The registry really is implemented in the kernel ? The fact that it is used by the kernel early in boot does not mean it is linked to the kernel. Well, it depends what you mean bu kernel, then. /etc is used early in the booting process (to know which driver to load/not load, for example), and it has nothing to do with the kernel.

[q]
The registry is essentially a specialized filesystem. So it's a single point of failure inasmuch as a filesystem is a single point of failure.


But that's exactly what's bad with the implementation: (a fs) means that the configuration became a single point of failure. Also, having to reimplement all this as a fs is kind of stupid: why not using the FS for this ? This gives you more fine grained control (ACL are per key, right ?), but I fail to see how this is useful.

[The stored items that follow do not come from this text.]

(* ===== verification/NdefChParse.v ===== *)
(** * Parsers of connection handover records: ch_rec_parser.c of subsys/nfc/ndef

    A record found by the message parser is checked for its type, and its payload
    is parsed into structures that are allocated in a buffer of the caller. The
    pointers of the structures lead to copies there; here they are the bytes. *)

From stdpp Require Import prelude strings.
From Stdlib Require Import ZArith Lia.
From S2P Require Import Prelude NdefRecord NdefMsg NdefPayload NdefCh.

Open Scope Z_scope.

(** The simple network buffers of the operating system, used as an allocator:
    a buffer of a size with nothing in it, the space at its end, and taking some
    of it. A buffer holds less than [2 ^ 16] bytes. *)
Class NetBuf := {
  net_buf_simple : Type;
  net_buf_simple_init_with_data : Z -> net_buf_simple;
  net_buf_simple_tailroom : net_buf_simple -> Z;
  net_buf_simple_add : net_buf_simple -> Z -> net_buf_simple;
  tailroom_init n : 0 <= n < 2 ^ 16 -> net_buf_simple_tailroom (net_buf_simple_init_with_data n) = n;
  tailroom_add b n : 0 <= n <= net_buf_simple_tailroom b ->
    net_buf_simple_tailroom (net_buf_simple_add b n) = net_buf_simple_tailroom b - n
}.

#[export, refine] Instance netbuf_reference : NetBuf := {|
  net_buf_simple := Z;
  net_buf_simple_init_with_data n := n;
  net_buf_simple_tailroom b := b;
  net_buf_simple_add b n := b - n
|}.
Proof. all: done. Defined.
(* ===== verification/NdefLeOob.v ===== *)
(** * Bluetooth LE out-of-band records: le_oob_rec.c and le_oob_rec_parser.c of
      subsys/nfc/ndef

    The payload is a sequence of advertising structures: a length, a type and
    data. The constructor stores those that the descriptor has; the parser goes
    through them and allocates the fields it finds in a buffer of the caller. *)

From stdpp Require Import prelude strings.
From Stdlib Require Import ZArith Lia.
From S2P Require Import Prelude NdefRecord NdefMsg NdefPayload NdefCh NdefChParse.

Open Scope Z_scope.

(** The types of advertising data and the flag for devices without BR/EDR, which
    the Bluetooth host takes from the assigned numbers. *)
Class BtData := {
  BT_DATA_FLAGS : Z;
  BT_DATA_NAME_SHORTENED : Z;
  BT_DATA_NAME_COMPLETE : Z;
  BT_DATA_SM_TK_VALUE : Z;
  BT_DATA_GAP_APPEARANCE : Z;
  BT_DATA_LE_BT_DEVICE_ADDRESS : Z;
  BT_DATA_LE_ROLE : Z;
  BT_DATA_LE_SC_CONFIRM_VALUE : Z;
  BT_DATA_LE_SC_RANDOM_VALUE : Z;
  BT_LE_AD_NO_BREDR : Z;
  bt_assigned : [BT_DATA_FLAGS; BT_DATA_NAME_SHORTENED; BT_DATA_NAME_COMPLETE; BT_DATA_SM_TK_VALUE;
    BT_DATA_GAP_APPEARANCE; BT_DATA_LE_BT_DEVICE_ADDRESS; BT_DATA_LE_ROLE; BT_DATA_LE_SC_CONFIRM_VALUE;
    BT_DATA_LE_SC_RANDOM_VALUE; BT_LE_AD_NO_BREDR] =
    [0x01; 0x08; 0x09; 0x10; 0x19; 0x1b; 0x1c; 0x22; 0x23; 0x04]
}.

#[export, refine] Instance btdata_reference : BtData := {|
  BT_DATA_FLAGS := 0x01; BT_DATA_NAME_SHORTENED := 0x08; BT_DATA_NAME_COMPLETE := 0x09;
  BT_DATA_SM_TK_VALUE := 0x10; BT_DATA_GAP_APPEARANCE := 0x19; BT_DATA_LE_BT_DEVICE_ADDRESS := 0x1b;
  BT_DATA_LE_ROLE := 0x1c; BT_DATA_LE_SC_CONFIRM_VALUE := 0x22; BT_DATA_LE_SC_RANDOM_VALUE := 0x23;
  BT_LE_AD_NO_BREDR := 0x04
|}.
Proof. done. Defined.

Definition AD_TYPE_FIELD_SIZE : Z := 1.
Definition AD_LEN_FIELD_SIZE : Z := 1.
Definition AD_LEN_INC_VAL : Z := 1.
Definition NULL_TERMINATOR_SIZE : Z := 1.
Definition NFC_NDEF_LE_OOB_REC_TK_LEN : Z := 16.
Definition NFC_NDEF_LE_OOB_REC_LE_ROLE_OPTIONS_NUM : Z := 4.

Definition nfc_ndef_le_oob_rec_type_field : list Z := chars "application/vnd.bluetooth.le.oob".

(** A device address has six bytes and a type; the two 16-byte values of the
    secure connections data are [None] while they are not initialised. *)
Record bt_addr_le_t := { addr_type : Z; addr_a : list Z }.
Record bt_le_oob_sc_data := { sc_r : option (list Z); sc_c : option (list Z) }.

(** The name is the memory from its first character on. *)
Record nfc_ndef_le_oob_rec_payload_desc := {
  addr : option bt_addr_le_t;
  le_role : option Z;
  le_sc_data : option bt_le_oob_sc_data;
  tk_value : option (list Z);
  appearance : option Z;
  flags : option Z;
  local_name : option (list Z)
}.

(** ** Encoding *)

(** [struct bt_data]; the length has eight bits. *)
Record bt_data := { ad_type : Z; ad_data_len : Z; ad_data : list Z }.

(** The destination, the position in it and the size left. *)
Definition ad_state : Type := option (list Z) * Z * Z.

Definition bt_data_encode (ad : bt_data) (st : ad_state) : res ad_state :=
  let '(buff, pos, size) := st in
  let ad_len := ad_data_len ad + AD_LEN_FIELD_SIZE + AD_TYPE_FIELD_SIZE in
  if size <? ad_len then Err ENOMEM
  else
    match buff with
    | None => Fault
    | Some m =>
      let* m := wr m pos (u8 (ad_data_len ad + AD_TYPE_FIELD_SIZE)) in
      let pos := pos + AD_LEN_FIELD_SIZE in
      let* m := wr m pos (ad_type ad) in
      let pos := pos + AD_TYPE_FIELD_SIZE in
      let* d := rd_block (ad_data ad) 0 (ad_data_len ad) in
      let* m := wr_block m pos d in
      Ok (Some m, pos + ad_data_len ad, size - ad_len)
    end.

Section LeOob.
  Context `{BtData}.

Definition ble_device_addr_encode (dev_addr : option bt_addr_le_t) (st : ad_state) : res ad_state :=
  match dev_addr with
  | None => Err EINVAL
  | Some a =>
    let* bs := rd_block (addr_a a) 0 6 in
    bt_data_encode {| ad_type := BT_DATA_LE_BT_DEVICE_ADDRESS; ad_data_len := 7;
                      ad_data := bs ++ [addr_type a] |} st
  end.

Definition le_role_encode (role : Z) (st : ad_state) : res ad_state :=
  if NFC_NDEF_LE_OOB_REC_LE_ROLE_OPTIONS_NUM <=? role then Err EINVAL
  else bt_data_encode {| ad_type := BT_DATA_LE_ROLE; ad_data_len := 1; ad_data := [role] |} st.

(** A field that is encoded if it is there. *)
Definition optionally {A} (o : option A) (f : A -> ad_state -> res ad_state) (st : ad_state) : res ad_state :=
  match o with None => Ok st | Some x => f x st end.

(** Reading a value that may not be initialised. *)
Definition initialised (o : option (list Z)) : res (list Z) :=
  match o with None => Fault | Some l => Ok l end.

Definition nfc_ndef_le_oob_rec_payload_constructor (payload_desc : option nfc_ndef_le_oob_rec_payload_desc)
    : payload_constructor_t :=
  fun buff len =>
    match payload_desc with
    | None => Err EINVAL
    | Some d =>
      match addr d, le_role d with
      | Some a, Some role =>
        let st := (buff, 0, len) in
        let* st := ble_device_addr_encode (Some a) st in
        let* st := le_role_encode role st in
        let* st := optionally (tk_value d) (fun tk =>
          bt_data_encode {| ad_type := BT_DATA_SM_TK_VALUE; ad_data_len := NFC_NDEF_LE_OOB_REC_TK_LEN;
                            ad_data := tk |}) st in
        let* st := optionally (le_sc_data d) (fun sc st =>
          let* c := initialised (sc_c sc) in
          let* st := bt_data_encode {| ad_type := BT_DATA_LE_SC_CONFIRM_VALUE; ad_data_len := 16; ad_data := c |} st in
          let* r := initialised (sc_r sc) in
          bt_data_encode {| ad_type := BT_DATA_LE_SC_RANDOM_VALUE; ad_data_len := 16; ad_data := r |} st) st in
        let* st := optionally (appearance d) (fun v =>
          bt_data_encode {| ad_type := BT_DATA_GAP_APPEARANCE; ad_data_len := 2;
                            ad_data := [v mod 256; v / 256 mod 256] |}) st in
        let* st := optionally (flags d) (fun v st =>
          if Z.land v BT_LE_AD_NO_BREDR =? 0 then Err EINVAL
          else bt_data_encode {| ad_type := BT_DATA_FLAGS; ad_data_len := 1; ad_data := [v] |} st) st in
        let* st := optionally (local_name d) (fun name st =>
          let* n := strlen name in
          bt_data_encode {| ad_type := BT_DATA_NAME_COMPLETE; ad_data_len := u8 n; ad_data := name |} st) st in
        let '(buff, _, rem_size) := st in
        Ok (buff, u32 (len - rem_size))
      | _, _ => Err EINVAL
      end
    end.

This has never been useful on any other OS (and


I'd say the registry implementation is not so horrible.


The fact that it is not documented (applications put way too many things in there and cannot work when it is not there anymore; arguably not the fault of MS here, at least not directly), keeps growing is enough for me to say the implementation is quite horrible.


Have you had any specific problems with the NT registry?


All the time when I have to use windows to build software for windows. In particular, uninstalling an application always leave garbage in the registry, which is annoying when you install a new version of the same software (visual studio comes to mind: install visual studio 9 and 8 has still keys there, which confuses many softwares).

And it also means it does not work at all to reinstall the OS without reinstalling all the applications, even if they are still there: all the path informations about the software are again in the registry, which means nothing is self contained.